Preliminary test with an experimental coordination module (details will be given on the plugin if I decide to keep it as a permanent addition to the plugin library) actually impressed me quite a bit!  The only part of the data structure that I've actually implemented is the strong accent list.  The addition of this one small string of information to the main compositional block, however, actually makes a noticeable difference in composition quality because of the accented beats.  It effectively increases the coherence of the generative modules.

Presently, an experimental post-processing module is the only plugin making use of the accent information provided by the coordination module.  The post-processing module simply pumps up the velocity of any generative module notes that occur on a strong beat.  The generative modules still pay no attention to note placement.  Yet, even this quick and dirty little method of utilizing the coordination module's data makes a difference!

The birth of coordination represents another huge step forward for mGen - a step that will, with a great deal of work and persistence, bridge the gap between mGen's rigid, lifeless computer music and the emotional, dynamic music of true human musicians.

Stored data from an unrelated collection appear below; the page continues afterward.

(* ===== verification/MvccSpec.v ===== *)
(** Snapshot isolation, as an abstract transition system.

    A state keeps the version chains of the store and of each transaction what decides
    its fate: its phase, its begin timestamp, its write set, its commit dependencies, and
    two things the code does not keep: what it has read, and the history of the commits.
    The transitions are the effects that the operations of the store have on them: writes,
    the rollback of a savepoint ([undone]), the phases of a commit, the stamps of a checkpoint
    and the collection of versions, which may hand a row over to the B-tree.  The
    invariant of this file holds in every reachable state; it gives repeatable reads, that
    a transaction commits only on committed data, and first-committer-wins. *)

From stdpp Require Import base list gmap numbers.
From Stdlib Require Import ZArith Lia.
From S2P Require Import Prelude Mvcc.

(** * States *)

(** [Act] and [Prep] are before and after the end timestamp is drawn, [Val] is after
    validation, and [Com] is committed. *)
Inductive phase : Type := Act | Prep (e : Z) | Val (e : Z) | Com (e : Z).
Definition end_of (p : phase) : option Z := match p with Act => None | Prep e | Val e | Com e => Some e end.
Definition state_of (p : phase) : TransactionState :=
  match p with Act => Active | Prep e | Val e => Preparing e | Com e => Committed e end.
Definition pending (p : phase) : bool := match p with Com _ => false | _ => true end.

Record atx : Type := {
  x_phase : phase;
  x_begin : Z;
  x_ws : list RowID;
  x_abort : bool;
  x_deps : gset TxID;
  x_ctr : Z;
  x_reads : gmap RowID (option Row)
}.
Record commit_record : Type := { c_begin : Z; c_end : Z; c_rows : list RowID }.
Record astate : Type := {
  a_rows : gmap RowID (list RowVersion);
  a_txs : gmap TxID atx;
  a_clock : Z;
  a_next : TxID;
  a_hist : list commit_record
}.

Definition achain (a : astate) (r : RowID) : list RowVersion := default [] (a_rows a !! r).
Definition sig (a : astate) : gmap TxID TransactionState := state_of ∘ x_phase <$> a_txs a.

(** * Visibility and conflicts as functions of the transaction states *)

Definition vis_begin (s : gmap TxID TransactionState) (t : TxID) (b : Z) (rv : RowVersion) : bool :=
  match rv_begin rv with
  | Some (Timestamp n) => n <? b
  | Some (TxId u) =>
      match s !! u with
      | Some Active => (t =? u) && bool_decide (rv_end rv = None)
      | Some (Preparing n) | Some (Committed n) => n <? b
      | _ => false
      end
  | None => false
  end.
Definition vis_end (s : gmap TxID TransactionState) (t : TxID) (b : Z) (rv : RowVersion) : bool :=
  match rv_end rv with
  | Some (Timestamp n) => b <? n
  | Some (TxId u) =>
      match s !! u with
      | Some Active => negb (t =? u)
      | Some (Preparing n) | Some (Committed n) => b <? n
      | _ => true
      end
  | None => true
  end.
Definition vis (s : gmap TxID TransactionState) (t : TxID) (b : Z) (rv : RowVersion) : bool := vis_begin s t b rv && vis_end s t b rv.

(** The transactions in preparation on which the answer of [vis] depends. *)
Definition spec_begin (s : gmap TxID TransactionState) (b : Z) (rv : RowVersion) : option TxID :=
  match rv_begin rv with
  | Some (TxId u) => match s !! u with Some (Preparing e) => if e <? b then Some u else None | _ => None end
  | _ => None
  end.
Definition spec_end (s : gmap TxID TransactionState) (b : Z) (rv : RowVersion) : option TxID :=
  match rv_end rv with
  | Some (TxId u) => match s !! u with Some (Preparing e) => if b <? e then None else Some u | _ => None end
  | _ => None
  end.

Definition begin_conflict (s : gmap TxID TransactionState) (t : TxID) (e : Z) (rv : RowVersion) : bool :=
  match rv_begin rv with
  | Some (Timestamp _) => true
  | Some (TxId u) =>
      if u =? t then false
      else match s !! u with
           | Some (Committed _) | None => true
           | Some (Preparing e') => e' <? e
           | Some _ => false
           end
  | None => false
  end.
Definition conflict (s : gmap TxID TransactionState) (t : TxID) (b e : Z) (rv : RowVersion) : bool :=
  match rv_end rv with
  | Some (Timestamp n) => b <? n
  | Some (TxId u) =>
      if u =? t then false
      else match rv_begin rv, s !! u with
           | None, Some (Committed _) => true
           | None, Some (Preparing e') => e' <? e
           | None, _ => false
           | Some _, Some (Committed n) => b <? n
           | Some _, _ => begin_conflict s t e rv
           end
  | None => begin_conflict s t e rv
  end.

(** ** Settled reads *)

(** Transaction [t] is registered with every transaction on which it bets for [rv]. *)
Definition registered (a : astate) (t u : TxID) : Prop := exists y, a_txs a !! u = Some y /\ t ∈ x_deps y.
Definition settled (a : astate) (t : TxID) (b : Z) (rv : RowVersion) : Prop :=
  (forall u, spec_begin (sig a) b rv = Some u -> registered a t u) /\
  (forall u, vis_begin (sig a) t b rv = true -> spec_end (sig a) b rv = Some u -> registered a t u).
(** A search through the versions, newest first, ends with [found]. *)
Fixpoint finds (a : astate) (t : TxID) (b : Z) (versions : list RowVersion) (found : option RowVersion) : Prop :=
  match versions with
  | [] => found = None
  | rv :: rest => settled a t b rv /\ if vis (sig a) t b rv then found = Some rv else finds a t b rest found
  end.

(** * Transitions *)

Definition upd (a : astate) (t : TxID) (x : atx) : astate :=
  {| a_rows := a_rows a; a_txs := <[t := x]> (a_txs a); a_clock := a_clock a; a_next := a_next a; a_hist := a_hist a |}.
Definition set_arows (a : astate) (m : gmap RowID (list RowVersion)) : astate :=
  {| a_rows := m; a_txs := a_txs a; a_clock := a_clock a; a_next := a_next a; a_hist := a_hist a |}.
Definition set_atxs (a : astate) (m : gmap TxID atx) : astate :=
  {| a_rows := a_rows a; a_txs := m; a_clock := a_clock a; a_next := a_next a; a_hist := a_hist a |}.
Definition with_phase (p : phase) (x : atx) : atx :=
  {| x_phase := p; x_begin := x_begin x; x_ws := x_ws x; x_abort := x_abort x; x_deps := x_deps x; x_ctr := x_ctr x;
     x_reads := x_reads x |}.
Definition with_reads (m : gmap RowID (option Row)) (x : atx) : atx :=
  {| x_phase := x_phase x; x_begin := x_begin x; x_ws := x_ws x; x_abort := x_abort x; x_deps := x_deps x;
     x_ctr := x_ctr x; x_reads := m |}.
Definition with_dep (t : TxID) (x : atx) : atx :=
  {| x_phase := x_phase x; x_begin := x_begin x; x_ws := x_ws x; x_abort := x_abort x; x_deps := {[t]} ∪ x_deps x;
     x_ctr := x_ctr x; x_reads := x_reads x |}.
Definition bump (d : Z) (x : atx) : atx :=
  {| x_phase := x_phase x; x_begin := x_begin x; x_ws := x_ws x; x_abort := x_abort x; x_deps := x_deps x;
     x_ctr := wrap 64 (x_ctr x + d); x_reads := x_reads x |}.
Definition with_abort (x : atx) : atx :=
  {| x_phase := x_phase x; x_begin := x_begin x; x_ws := x_ws x; x_abort := true; x_deps := x_deps x;
     x_ctr := x_ctr x; x_reads := x_reads x |}.
(** A write of row [r]: the row is in the write set, and what was read of it is past. *)
Definition wrote (r : RowID) (x : atx) : atx :=
  {| x_phase := x_phase x; x_begin := x_begin x; x_ws := WriteSet_insert r (x_ws x); x_abort := x_abort x;
     x_deps := x_deps x; x_ctr := x_ctr x; x_reads := base.delete r (x_reads x) |}.
Definition with_ws (ws : list RowID) (x : atx) : atx :=
  {| x_phase := x_phase x; x_begin := x_begin x; x_ws := ws; x_abort := x_abort x; x_deps := x_deps x;
     x_ctr := x_ctr x; x_reads := x_reads x |}.
Definition atx_new (b : Z) : atx :=
  {| x_phase := Act; x_begin := b; x_ws := []; x_abort := false; x_deps := ∅; x_ctr := 0; x_reads := ∅ |}.

(** The transaction [t] leaves; [f] is what it tells the transactions that depend on it. *)
Definition leave (t : TxID) (f : atx -> atx) (deps : gset TxID) (m : gmap TxID atx) : gmap TxID atx :=
  base.delete t (foldr (fun d m => alter f d m) m (elements deps)).
Definition map_rows (f : RowVersion -> RowVersion) (ids : list RowID) (m : gmap RowID (list RowVersion)) :=
  foldr (fun id m => alter (map f) id m) m ids.
Definition no_refs (t : TxID) (a : astate) : Prop :=
  forall r v, v ∈ achain a r -> rv_begin v <> Some (TxId t) /\ rv_end v <> Some (TxId t).

(** The version refers to a transaction. *)
Definition refers (v : RowVersion) (u : TxID) : Prop := rv_begin v = Some (TxId u) \/ rv_end v = Some (TxId u).
(** The versions that transaction [t] has made, and those it has ended; a version that was
    withdrawn in between has no fields left. *)
Definition created_by (t : TxID) (v : RowVersion) : Prop :=
  rv_begin v = Some (TxId t) \/ rv_begin v = None /\ (rv_end v = Some (TxId t) \/ rv_end v = None).
Definition ended_by (t : TxID) (v : RowVersion) : Prop :=
  rv_end v = Some (TxId t) \/ rv_begin v = None /\ rv_end v = None.
(** A chain in which some versions that [t] has made are gone and some that it has ended live again. *)
Inductive undone (t : TxID) : list RowVersion -> list RowVersion -> Prop :=
| un_nil : undone t [] []
| un_keep v l l' : undone t l l' -> undone t (v :: l) (v :: l')
| un_drop v l l' : created_by t v -> undone t l l' -> undone t (v :: l) l'
| un_restore v l l' : ended_by t v -> undone t l l' -> undone t (v :: l) (set_end v None :: l').
(** A chain in which versions have new materialization stamps. *)
Definition restamped : list RowVersion -> list RowVersion -> Prop := Forall2 (fun v v' => exists pos, v' = set_materialized_at v pos).
(** The only version that a collection leaves is dropped too: its row is in the B-tree. *)
Definition leaves_for_btree (versions : list RowVersion) (lwm ckpt_max : Z) (passive : bool) (mark : WalPos) : bool :=
  let versions := List.filter (fun rv => negb (is_garbage rv)) versions in
  sole_survivor_removable lwm ckpt_max passive mark
    (List.filter (keep_superseded lwm ckpt_max passive mark (existsb is_current versions)) versions).
(** What was read of row [r] is to be read from the B-tree now. *)
Definition forget (r : RowID) (a : astate) : astate :=
  set_atxs a ((fun x => with_reads (base.delete r (x_reads x)) x) <$> a_txs a).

Below is a slice of a composition taken from one of the visualization tools I made.  It shows accenting: lighter blocks represent notes with higher velocities.  This shows the coordination module in action (though in this picture, it appears that the coordination module chose a very boring accent pattern - only on beat 1 of each measure).

I3: Post-Processing and Finishing Touches

After a week of heavy development, Interface3 has effectively reached maximum potential - there's virtually nothing left to improve upon.  Perhaps the only thing remaining is a preferences window.

I3 now has a post-processing bank and full post-processing capabilities, as well as a new tile that controls the composition name.  Finally, I3 gained the ability to set default states for plugins by directly manipulating the plugin configuration files.  This means that users waste less time configuring plugins that they use frequently with the same state - instead, they can just set that state as the default, and I3 will automatically load the configuration when a new instance of the plugin is loaded into a tile.  This simple yet elegant feature has already saved me a great deal of time.

A final screenshot of I3:


Today is a landmark day in the development of mGen.  The combined program hit 30,000 lines of code - a massive accomplishment!

With each new landmark, I look back on previous work, including interfaces, plugins, compositions, and assisted composition to see how much improvement has really taken place.  Indeed, reviewing the recent compositions and new interfaces, there's not a single doubt in my mind that mGen has improved immensely since 20,000 lines.

I look forward to many more tens of thousands of lines of code.